Abstract: Internet of Things (IoT) devices ease our daily life in all aspects, but attacks caused by security breaches and privacy leaks remain their primary threats. Existing approaches to secure IoT devices focus on only one of the three parties in the ecosystem, the designer, developer, or user, without considering the intersections among these parties. In this talk, I will describe my research on securing IoT devices, focusing on the intersection between different parties. I will first talk about LightBlue, the tool that reduces the attack surface of Bluetooth stack implementations from the users’ perspective. It leverages Bluetooth domain knowledge to address the multi-entry points challenge faced by data and flow analysis. LightBlue is applicable to several platforms, and it can remove 20 CVEs and prevent 2 real-world attacks. Then, I will introduce my work on identifying previously-unknown design vulnerabilities, leveraging formal analysis considering both the designers’ and developers’ assumptions. In this work, I built a comprehensive formal model for Bluetooth security protocols, including Bluetooth Classic, Bluetooth Low Energy, and Bluetooth Mesh. To address the challenge posed by the protocol complexity, the model adopts a modular design. It abstracts each step within a protocol into an interface and implements different methods in each step as modules to instantiate the interface, through which all configurations of the protocol can be modeled with ease. Additionally, the model supports both the Dolev-Yao attack model (i.e., the designers’ assumption) and the semi-compromised device attack model (i.e., an assumption of the developers). Using this model, I rediscovered 5 known vulnerabilities and 2 new issues. Lastly, I will briefly talk about my future research plan for securing IoT devices.

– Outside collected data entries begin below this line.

(** * qTox file-transfer widget: [src/filetransferinstance.cpp]

    A shallow embedding of [FileTransferInstance], the controller behind one
    file-transfer entry of the chat log, and the properties its
    specification states about it.

    Conventions of the embedding.
    - C++ integers are [Z] with the conversions written out ([to_int],
      [to_int64], [to_long], [to_ulonglong]).  [long] is 64 bits wide (LP64,
      the Linux and macOS builds).
    - [QString] and [QByteArray] are [string].
    - A method of the class is an [Action]: it maps the object to the updated
      object and the list of effects it performed, in program order (signals
      emitted, calls into [Core], log lines, dialogs, files touched).
    - What a method reads from outside the object (the clock, a file, the
      answers of the user to a dialog) is an explicit argument. *)

From Stdlib Require Import ZArith List String Ascii Bool Lia DecimalString DecimalN.
Import ListNotations.

Open Scope string_scope.
Open Scope Z_scope.

(** ** Machine integers *)

Module CInt.

(** Two's-complement reduction of [x] to a signed [w]-bit integer. *)
Definition wrap_signed (w : Z) (x : Z) : Z :=
  (x + 2 ^ (w - 1)) mod 2 ^ w - 2 ^ (w - 1).

Definition to_int (x : Z) : Z := wrap_signed 32 x.
Definition to_int64 (x : Z) : Z := wrap_signed 64 x.
Definition to_long (x : Z) : Z := wrap_signed 64 x.
Definition to_ulonglong (x : Z) : Z := x mod 2 ^ 64.
Definition to_uint (x : Z) : Z := x mod 2 ^ 32.

Definition in_int64 (x : Z) : Prop := - 2 ^ 63 <= x < 2 ^ 63.
Definition in_int (x : Z) : Prop := - 2 ^ 31 <= x < 2 ^ 31.

End CInt.
Import CInt.

(** ** The parts of Qt the widget computes with *)

Module Qt.

Definition QString := string.
Definition QByteArray := string.

Definition dquote : string := String (ascii_of_nat 34) EmptyString.
Definition nl : string := String (ascii_of_nat 10) EmptyString.

(** [QString::number] of a non-negative integer. *)
Definition number (n : Z) : string :=
  NilEmpty.string_of_uint (N.to_uint (Z.to_N n)).

(** A field of exactly two decimal digits, for [n] below 100. *)
Definition two_digits (n : Z) : string :=
  if n <? 10 then "0" ++ number n else number n.

(** The integer nearest to [num / den], halves going to the even one:
    the rounding of the conversions between integers, doubles and decimal
    text. *)
Definition round_half_even (num den : Z) : Z :=
  let q := num / den in
  let r := num mod den in
  if 2 * r <? den then q
  else if den <? 2 * r then q + 1
  else if Z.even q then q else q + 1.

(** The value of a 64-bit unsigned integer converted to [double]: 53
    significant bits are kept. *)
Definition to_double (n : Z) : Z :=
  if n <? 2 ^ 53 then n
  else let e := Z.log2 n - 52 in round_half_even n (2 ^ e) * 2 ^ e.

(** The number of hundredths [setNum(v,'f',2)] prints for [v = num/den]. *)
Definition hundredths (num den : Z) : Z := round_half_even (100 * num) den.

(** [QString().setNum(v, 'f', 2)] for the non-negative [v = num / den]. *)
Definition setNum_f2 (num den : Z) : string :=
  let h := hundredths num den in
  number (h / 100) ++ "." ++ two_digits (h mod 100).

(** [QDateTime]: milliseconds since the epoch. *)
Definition QDateTime := Z.

(** [a.secsTo(b)]: whole seconds from [a] to [b]. *)
Definition secsTo (a b : QDateTime) : Z := Z.quot (b - a) 1000.

(** [QTime]: seconds since midnight (the widget never uses a finer one). *)
Definition QTime := Z.

Definition QTime_hm (h m : Z) : QTime := h * 3600 + m * 60.

(** [QTime::addSecs]: the time wraps when it passes midnight. *)
Definition addSecs (t : QTime) (s : Z) : QTime := (t + s) mod 86400.

(** [QTime::toString("mm:ss")]. *)
Definition toString_mmss (t : QTime) : string :=
  two_digits ((t / 60) mod 60) ++ ":" ++ two_digits (t mod 60).

(** [QImage]: the null image, an image of the resource bundle, or the
    picture decoded from file contents and scaled to a height. *)
Inductive QImage : Type :=
| QImage_null
| QImage_resource (path : string)
| QImage_scaled (data : QByteArray) (height : Z).

Definition QImage_isNull (img : QImage) : bool :=
  match img with QImage_null => true | _ => false end.

End Qt.
Import Qt.

(** ** Byte-size formatting *)

Definition suffix : list string := ["B"; "kiB"; "MiB"; "GiB"; "TiB"].

(** [(int) (log(size) / log(1024))] for [size > 0]: the exponent [k] with
    [1024^k <= size < 1024^(k+1)].  The quotient of the two doubles truncates
    to this [k] for every size below [1024^4] and to at least 4 from there
    on, as long as [log] is accurate to the last place at the powers of 1024
    (glibc's is). *)
Definition log1024 (size : Z) : Z := Z.log2 size / 10.

(** The index into [suffix] that [getHumanReadableSize] computes. *)
Definition size_exp (size : Z) : Z :=
  if size =? 0 then 0
  else Z.min (log1024 size) (Z.of_nat (List.length suffix) - 1).

(** [FileTransferInstance::getHumanReadableSize(unsigned long long size)].
    [pow(1024, exp)] is a power of two, so the division of the doubles is
    exact. *)
Definition getHumanReadableSize (size : Z) : QString :=
  let exp := size_exp size in
  setNum_f2 (to_double size) (1024 ^ exp)
    ++ nth (Z.to_nat exp) suffix EmptyString.

(** ** Data model *)

(** [ToxFile::FileDirection]. *)
Inductive FileDirection : Type := SENDING | RECEIVING.

Definition FileDirection_eqb (a b : FileDirection) : bool :=
  match a, b with
  | SENDING, SENDING | RECEIVING, RECEIVING => true
  | _, _ => false
  end.

Module ToxFile.

(** The fields of [struct ToxFile] (declared in [core.h]) the widget reads.
    [file] stands for the open [QFile*]: what [readAll()] returns. *)
Record t : Type := mk {
  fileNum : Z;
  friendId : Z;
  fileName : QByteArray;
  filePath : QString;
  file : QByteArray;
  filesize : Z;
  direction : FileDirection
}.

End ToxFile.

Inductive TransfState : Type :=
  tsPending | tsProcessing | tsPaused | tsFinished | tsCanceled.

Definition TransfState_eqb (a b : TransfState) : bool :=
  match a, b with
  | tsPending, tsPending | tsProcessing, tsProcessing | tsPaused, tsPaused
  | tsFinished, tsFinished | tsCanceled, tsCanceled => true
  | _, _ => false
  end.

(** The object.  Every member the methods of the class read or write, and
    [coreConnected]: whether the signals of [Core] are still connected to the
    slots of this object, the part of the [QObject] connection table that
    [disconnect(Core::getInstance(),0,this,0)] clears. *)
Record FileTransferInstance : Type := mkFTI {
  id : Z;
  state : TransfState;
  direction : FileDirection;
  remotePaused : bool;
  filename : QString;
  savePath : QString;
  size : QString;
  speed : QString;
  eta : QString;
  lastUpdate : QDateTime;
  lastBytesSent : Z;
  fileNum : Z;
  friendId : Z;
  pic : QImage;
  coreConnected : bool
}.

Definition set_state (v : TransfState) (r : FileTransferInstance) :=
  mkFTI (id r) v (direction r) (remotePaused r) (filename r) (savePath r)
    (size r) (speed r) (eta r) (lastUpdate r) (lastBytesSent r) (fileNum r)
    (friendId r) (pic r) (coreConnected r).

Definition set_remotePaused (v : bool) (r : FileTransferInstance) :=
  mkFTI (id r) (state r) (direction r) v (filename r) (savePath r)
    (size r) (speed r) (eta r) (lastUpdate r) (lastBytesSent r) (fileNum r)
    (friendId r) (pic r) (coreConnected r).

Definition set_savePath (v : QString) (r : FileTransferInstance) :=
  mkFTI (id r) (state r) (direction r) (remotePaused r) (filename r) v
    (size r) (speed r) (eta r) (lastUpdate r) (lastBytesSent r) (fileNum r)
    (friendId r) (pic r) (coreConnected r).

Definition set_size (v : QString) (r : FileTransferInstance) :=
  mkFTI (id r) (state r) (direction r) (remotePaused r) (filename r)
    (savePath r) v (speed r) (eta r) (lastUpdate r) (lastBytesSent r)
    (fileNum r) (friendId r) (pic r) (coreConnected r).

Short Bio: Jianliang Wu is a Ph.D. candidate at Purdue University, advised by Dongyan Xu and Antonio Bianchi. He also works closely with Dave (Jing) Tian. His research interest lies in Systems Security, with a focus on the security and privacy issues caused by the communication between different parties in a system. His research has been published in top-tier security conferences (e.g., S&P and Security) and received the Best Paper Award from WOOT, and was one of the CSAW Applied Research Competition finalists.